#### What is required
Which lines in the records below contain the word "Hyes"? Copy each one.

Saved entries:
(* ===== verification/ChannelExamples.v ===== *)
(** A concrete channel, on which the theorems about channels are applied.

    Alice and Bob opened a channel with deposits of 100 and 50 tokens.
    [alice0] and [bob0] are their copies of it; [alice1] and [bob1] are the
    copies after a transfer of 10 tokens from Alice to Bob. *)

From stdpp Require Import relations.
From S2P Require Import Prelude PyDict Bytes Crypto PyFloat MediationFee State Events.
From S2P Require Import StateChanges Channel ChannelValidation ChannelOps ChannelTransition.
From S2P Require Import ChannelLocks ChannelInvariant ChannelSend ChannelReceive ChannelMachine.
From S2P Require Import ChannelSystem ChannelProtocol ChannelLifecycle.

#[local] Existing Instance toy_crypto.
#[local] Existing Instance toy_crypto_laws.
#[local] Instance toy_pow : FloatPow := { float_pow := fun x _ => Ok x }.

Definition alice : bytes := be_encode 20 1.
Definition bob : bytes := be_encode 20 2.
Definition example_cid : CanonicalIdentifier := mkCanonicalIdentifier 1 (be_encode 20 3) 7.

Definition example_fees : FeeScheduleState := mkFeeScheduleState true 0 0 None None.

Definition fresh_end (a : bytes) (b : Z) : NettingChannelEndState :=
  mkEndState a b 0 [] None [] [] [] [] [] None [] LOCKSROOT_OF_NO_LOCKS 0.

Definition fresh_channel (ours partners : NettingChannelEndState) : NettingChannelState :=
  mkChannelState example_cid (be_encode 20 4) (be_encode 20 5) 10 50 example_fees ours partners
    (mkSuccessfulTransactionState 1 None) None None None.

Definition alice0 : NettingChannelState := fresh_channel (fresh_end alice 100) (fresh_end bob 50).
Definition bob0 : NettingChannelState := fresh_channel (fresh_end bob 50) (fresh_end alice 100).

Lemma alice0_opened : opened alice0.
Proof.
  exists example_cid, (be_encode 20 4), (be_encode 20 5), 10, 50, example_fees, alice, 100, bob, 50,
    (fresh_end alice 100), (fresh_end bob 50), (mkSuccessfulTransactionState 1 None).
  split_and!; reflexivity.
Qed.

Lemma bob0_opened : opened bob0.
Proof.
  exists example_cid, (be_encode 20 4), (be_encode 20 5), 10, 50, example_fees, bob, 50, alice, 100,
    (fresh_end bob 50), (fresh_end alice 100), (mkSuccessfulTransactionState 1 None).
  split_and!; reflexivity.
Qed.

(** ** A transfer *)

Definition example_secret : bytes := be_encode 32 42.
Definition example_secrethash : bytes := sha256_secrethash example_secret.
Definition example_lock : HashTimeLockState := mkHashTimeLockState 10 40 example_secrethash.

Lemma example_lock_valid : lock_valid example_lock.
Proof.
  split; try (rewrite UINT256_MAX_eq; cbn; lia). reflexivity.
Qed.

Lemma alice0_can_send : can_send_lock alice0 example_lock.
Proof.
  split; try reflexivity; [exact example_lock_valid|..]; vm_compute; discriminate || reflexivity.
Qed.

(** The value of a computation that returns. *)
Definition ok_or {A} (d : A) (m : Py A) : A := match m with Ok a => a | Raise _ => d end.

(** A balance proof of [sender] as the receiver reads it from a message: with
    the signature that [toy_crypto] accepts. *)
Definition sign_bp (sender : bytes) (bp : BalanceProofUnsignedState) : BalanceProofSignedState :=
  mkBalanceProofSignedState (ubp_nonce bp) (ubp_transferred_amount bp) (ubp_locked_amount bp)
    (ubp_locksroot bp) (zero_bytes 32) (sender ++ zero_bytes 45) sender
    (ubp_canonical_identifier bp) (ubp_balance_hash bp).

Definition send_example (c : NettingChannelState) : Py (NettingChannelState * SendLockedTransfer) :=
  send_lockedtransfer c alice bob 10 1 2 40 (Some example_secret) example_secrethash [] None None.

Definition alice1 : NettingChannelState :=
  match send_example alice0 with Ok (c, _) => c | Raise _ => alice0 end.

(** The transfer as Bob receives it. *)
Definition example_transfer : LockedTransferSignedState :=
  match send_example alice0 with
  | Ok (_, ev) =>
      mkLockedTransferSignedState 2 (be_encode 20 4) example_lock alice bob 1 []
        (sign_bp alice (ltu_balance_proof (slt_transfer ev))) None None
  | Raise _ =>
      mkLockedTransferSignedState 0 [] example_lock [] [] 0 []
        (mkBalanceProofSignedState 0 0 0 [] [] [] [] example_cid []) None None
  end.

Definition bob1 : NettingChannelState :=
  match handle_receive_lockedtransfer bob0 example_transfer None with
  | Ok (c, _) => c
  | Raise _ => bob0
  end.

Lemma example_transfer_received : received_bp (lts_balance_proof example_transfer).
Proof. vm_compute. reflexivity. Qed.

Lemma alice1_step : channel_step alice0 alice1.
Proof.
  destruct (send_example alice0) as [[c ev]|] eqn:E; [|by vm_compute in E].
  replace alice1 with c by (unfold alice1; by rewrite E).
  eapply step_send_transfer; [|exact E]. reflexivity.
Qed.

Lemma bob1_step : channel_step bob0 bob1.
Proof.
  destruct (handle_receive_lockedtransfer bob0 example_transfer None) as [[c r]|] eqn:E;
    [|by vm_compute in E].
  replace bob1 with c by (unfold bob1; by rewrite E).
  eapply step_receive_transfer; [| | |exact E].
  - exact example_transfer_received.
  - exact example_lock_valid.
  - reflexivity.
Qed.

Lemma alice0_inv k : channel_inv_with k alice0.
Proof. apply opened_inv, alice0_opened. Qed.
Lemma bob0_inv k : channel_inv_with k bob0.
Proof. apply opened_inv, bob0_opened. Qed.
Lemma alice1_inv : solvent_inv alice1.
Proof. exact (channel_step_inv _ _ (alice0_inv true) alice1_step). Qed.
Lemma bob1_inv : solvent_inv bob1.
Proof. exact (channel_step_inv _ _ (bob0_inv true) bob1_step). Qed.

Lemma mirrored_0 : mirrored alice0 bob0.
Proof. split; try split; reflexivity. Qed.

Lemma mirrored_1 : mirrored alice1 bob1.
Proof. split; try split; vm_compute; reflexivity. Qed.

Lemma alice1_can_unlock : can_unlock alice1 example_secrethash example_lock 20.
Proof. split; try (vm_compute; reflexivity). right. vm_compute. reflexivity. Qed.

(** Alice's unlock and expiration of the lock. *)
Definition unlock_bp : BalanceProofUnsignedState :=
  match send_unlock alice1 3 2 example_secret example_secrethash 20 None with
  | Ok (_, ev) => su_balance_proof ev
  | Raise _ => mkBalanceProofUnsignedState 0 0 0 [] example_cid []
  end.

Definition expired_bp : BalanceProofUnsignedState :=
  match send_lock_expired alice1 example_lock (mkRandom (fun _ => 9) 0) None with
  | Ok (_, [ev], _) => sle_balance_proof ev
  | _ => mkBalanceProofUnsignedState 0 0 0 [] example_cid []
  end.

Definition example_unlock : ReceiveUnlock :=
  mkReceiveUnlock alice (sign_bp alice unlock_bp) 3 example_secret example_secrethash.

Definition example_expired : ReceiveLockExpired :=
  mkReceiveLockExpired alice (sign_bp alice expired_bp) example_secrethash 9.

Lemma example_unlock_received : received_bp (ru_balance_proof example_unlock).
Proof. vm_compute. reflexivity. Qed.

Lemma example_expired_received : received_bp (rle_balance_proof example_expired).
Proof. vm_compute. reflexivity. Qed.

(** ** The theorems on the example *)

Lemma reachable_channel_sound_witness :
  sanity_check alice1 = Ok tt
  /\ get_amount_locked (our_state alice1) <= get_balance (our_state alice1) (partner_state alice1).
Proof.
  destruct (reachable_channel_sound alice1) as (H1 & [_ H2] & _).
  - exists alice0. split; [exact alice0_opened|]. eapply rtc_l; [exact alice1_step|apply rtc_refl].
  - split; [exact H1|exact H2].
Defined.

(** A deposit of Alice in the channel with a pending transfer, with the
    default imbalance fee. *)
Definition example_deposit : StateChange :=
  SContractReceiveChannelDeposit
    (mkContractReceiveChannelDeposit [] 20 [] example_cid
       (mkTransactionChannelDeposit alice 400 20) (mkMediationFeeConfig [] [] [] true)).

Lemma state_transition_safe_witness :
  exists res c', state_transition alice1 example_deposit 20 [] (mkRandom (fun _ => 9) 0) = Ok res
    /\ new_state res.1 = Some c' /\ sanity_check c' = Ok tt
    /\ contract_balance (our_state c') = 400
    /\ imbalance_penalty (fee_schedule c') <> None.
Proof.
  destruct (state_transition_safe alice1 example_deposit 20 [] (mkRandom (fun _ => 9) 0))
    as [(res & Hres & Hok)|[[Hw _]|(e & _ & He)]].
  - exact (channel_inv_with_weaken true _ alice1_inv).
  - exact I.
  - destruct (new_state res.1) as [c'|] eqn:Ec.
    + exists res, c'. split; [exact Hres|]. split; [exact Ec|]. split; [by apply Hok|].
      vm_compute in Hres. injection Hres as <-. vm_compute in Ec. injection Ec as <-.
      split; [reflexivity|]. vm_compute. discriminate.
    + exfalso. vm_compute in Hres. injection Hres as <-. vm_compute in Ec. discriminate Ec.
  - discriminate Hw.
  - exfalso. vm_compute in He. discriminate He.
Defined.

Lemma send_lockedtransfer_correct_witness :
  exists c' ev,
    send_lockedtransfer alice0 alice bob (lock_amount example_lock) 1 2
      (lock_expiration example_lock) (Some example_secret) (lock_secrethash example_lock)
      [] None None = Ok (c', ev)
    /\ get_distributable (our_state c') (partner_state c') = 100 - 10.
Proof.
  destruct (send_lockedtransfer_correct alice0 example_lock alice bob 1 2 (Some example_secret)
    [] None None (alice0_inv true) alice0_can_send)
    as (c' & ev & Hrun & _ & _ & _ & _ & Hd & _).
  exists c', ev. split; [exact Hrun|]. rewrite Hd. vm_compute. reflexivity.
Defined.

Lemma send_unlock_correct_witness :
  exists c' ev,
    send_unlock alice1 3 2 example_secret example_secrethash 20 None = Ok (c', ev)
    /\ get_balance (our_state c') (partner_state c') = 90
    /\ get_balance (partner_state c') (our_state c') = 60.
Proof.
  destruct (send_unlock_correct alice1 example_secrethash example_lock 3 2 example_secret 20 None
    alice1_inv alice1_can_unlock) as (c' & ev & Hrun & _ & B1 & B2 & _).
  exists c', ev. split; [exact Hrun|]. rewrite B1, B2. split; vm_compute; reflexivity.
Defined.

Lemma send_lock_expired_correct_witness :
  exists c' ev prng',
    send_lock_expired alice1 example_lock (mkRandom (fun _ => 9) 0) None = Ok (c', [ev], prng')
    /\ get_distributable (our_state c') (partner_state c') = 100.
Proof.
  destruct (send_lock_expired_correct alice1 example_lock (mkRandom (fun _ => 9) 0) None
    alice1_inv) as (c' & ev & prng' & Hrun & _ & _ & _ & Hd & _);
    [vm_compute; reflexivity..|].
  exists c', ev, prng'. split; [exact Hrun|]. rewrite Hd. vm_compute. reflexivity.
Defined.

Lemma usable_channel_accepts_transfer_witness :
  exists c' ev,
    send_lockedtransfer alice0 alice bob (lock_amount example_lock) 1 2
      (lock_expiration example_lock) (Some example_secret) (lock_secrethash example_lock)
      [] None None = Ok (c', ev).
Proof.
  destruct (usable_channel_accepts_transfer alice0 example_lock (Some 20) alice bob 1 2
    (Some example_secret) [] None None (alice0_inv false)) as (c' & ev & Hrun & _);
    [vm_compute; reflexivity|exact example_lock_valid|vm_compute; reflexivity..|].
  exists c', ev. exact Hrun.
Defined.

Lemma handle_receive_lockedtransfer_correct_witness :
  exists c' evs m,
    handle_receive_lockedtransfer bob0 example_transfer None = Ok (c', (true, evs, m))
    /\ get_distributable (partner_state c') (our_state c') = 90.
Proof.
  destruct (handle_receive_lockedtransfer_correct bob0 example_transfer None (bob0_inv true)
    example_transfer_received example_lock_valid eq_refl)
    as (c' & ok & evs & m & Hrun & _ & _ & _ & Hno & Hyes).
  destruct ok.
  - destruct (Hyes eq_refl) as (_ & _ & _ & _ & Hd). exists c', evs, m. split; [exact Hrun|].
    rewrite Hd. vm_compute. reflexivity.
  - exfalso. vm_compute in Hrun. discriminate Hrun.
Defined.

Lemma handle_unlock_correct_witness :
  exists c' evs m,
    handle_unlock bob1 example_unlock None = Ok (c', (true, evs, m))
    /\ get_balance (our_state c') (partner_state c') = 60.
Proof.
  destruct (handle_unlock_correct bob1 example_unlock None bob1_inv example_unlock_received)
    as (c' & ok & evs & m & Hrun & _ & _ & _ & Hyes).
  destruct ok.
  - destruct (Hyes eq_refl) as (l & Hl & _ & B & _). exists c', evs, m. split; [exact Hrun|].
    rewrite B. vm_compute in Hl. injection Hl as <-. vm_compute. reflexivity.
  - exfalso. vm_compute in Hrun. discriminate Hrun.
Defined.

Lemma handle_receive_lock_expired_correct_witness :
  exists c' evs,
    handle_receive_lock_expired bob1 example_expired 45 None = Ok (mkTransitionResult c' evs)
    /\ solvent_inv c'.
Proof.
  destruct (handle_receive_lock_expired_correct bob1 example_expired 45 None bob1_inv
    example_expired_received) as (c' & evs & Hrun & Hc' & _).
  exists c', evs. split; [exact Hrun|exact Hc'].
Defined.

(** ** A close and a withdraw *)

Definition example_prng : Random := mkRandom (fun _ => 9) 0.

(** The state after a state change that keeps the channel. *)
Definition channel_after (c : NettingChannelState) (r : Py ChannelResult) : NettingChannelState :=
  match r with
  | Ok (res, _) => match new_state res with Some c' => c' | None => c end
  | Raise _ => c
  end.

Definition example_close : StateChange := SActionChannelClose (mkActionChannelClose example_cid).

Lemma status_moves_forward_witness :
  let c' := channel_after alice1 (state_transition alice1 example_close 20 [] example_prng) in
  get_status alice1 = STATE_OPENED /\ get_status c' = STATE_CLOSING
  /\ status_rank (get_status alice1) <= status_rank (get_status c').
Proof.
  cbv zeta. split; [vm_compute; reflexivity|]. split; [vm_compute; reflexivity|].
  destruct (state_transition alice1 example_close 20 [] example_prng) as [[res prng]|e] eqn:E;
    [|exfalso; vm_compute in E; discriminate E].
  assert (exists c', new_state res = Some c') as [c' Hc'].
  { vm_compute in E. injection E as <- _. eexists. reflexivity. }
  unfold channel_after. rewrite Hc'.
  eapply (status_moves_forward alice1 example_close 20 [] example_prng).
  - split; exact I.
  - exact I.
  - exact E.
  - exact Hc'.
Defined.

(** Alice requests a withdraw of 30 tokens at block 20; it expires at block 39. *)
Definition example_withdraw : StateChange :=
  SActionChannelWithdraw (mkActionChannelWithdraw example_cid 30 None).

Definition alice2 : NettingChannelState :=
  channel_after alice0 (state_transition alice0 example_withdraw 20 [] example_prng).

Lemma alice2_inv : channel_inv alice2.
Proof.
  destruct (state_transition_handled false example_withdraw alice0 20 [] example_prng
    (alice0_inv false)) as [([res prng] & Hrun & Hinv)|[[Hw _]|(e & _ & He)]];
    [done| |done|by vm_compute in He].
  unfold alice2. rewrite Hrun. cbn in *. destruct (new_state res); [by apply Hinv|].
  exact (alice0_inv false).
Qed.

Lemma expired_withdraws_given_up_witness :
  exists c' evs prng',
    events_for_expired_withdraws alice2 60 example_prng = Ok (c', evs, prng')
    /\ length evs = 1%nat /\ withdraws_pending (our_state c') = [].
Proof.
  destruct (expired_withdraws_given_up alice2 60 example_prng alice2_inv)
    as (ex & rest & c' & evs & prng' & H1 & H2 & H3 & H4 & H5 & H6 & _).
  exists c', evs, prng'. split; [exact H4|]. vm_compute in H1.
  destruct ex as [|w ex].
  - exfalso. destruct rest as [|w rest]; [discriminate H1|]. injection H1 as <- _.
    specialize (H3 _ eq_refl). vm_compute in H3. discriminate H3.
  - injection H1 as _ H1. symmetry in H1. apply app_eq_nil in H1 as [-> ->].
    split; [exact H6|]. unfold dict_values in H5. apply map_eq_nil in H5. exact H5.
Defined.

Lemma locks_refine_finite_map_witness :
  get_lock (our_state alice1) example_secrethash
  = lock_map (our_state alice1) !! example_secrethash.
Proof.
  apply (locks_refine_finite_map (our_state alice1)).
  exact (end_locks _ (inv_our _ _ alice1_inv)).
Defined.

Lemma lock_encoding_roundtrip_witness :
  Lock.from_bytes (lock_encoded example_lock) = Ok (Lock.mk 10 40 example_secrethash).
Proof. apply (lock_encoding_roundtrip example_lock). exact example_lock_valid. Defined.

#### Solution to this task
    as (c' & ok & evs & m & Hrun & _ & _ & _ & Hno & Hyes).
  - destruct (Hyes eq_refl) as (_ & _ & _ & _ & Hd). exists c', evs, m. split; [exact Hrun|].
    as (c' & ok & evs & m & Hrun & _ & _ & _ & Hyes).
  - destruct (Hyes eq_refl) as (l & Hl & _ & B & _). exists c', evs, m. split; [exact Hrun|].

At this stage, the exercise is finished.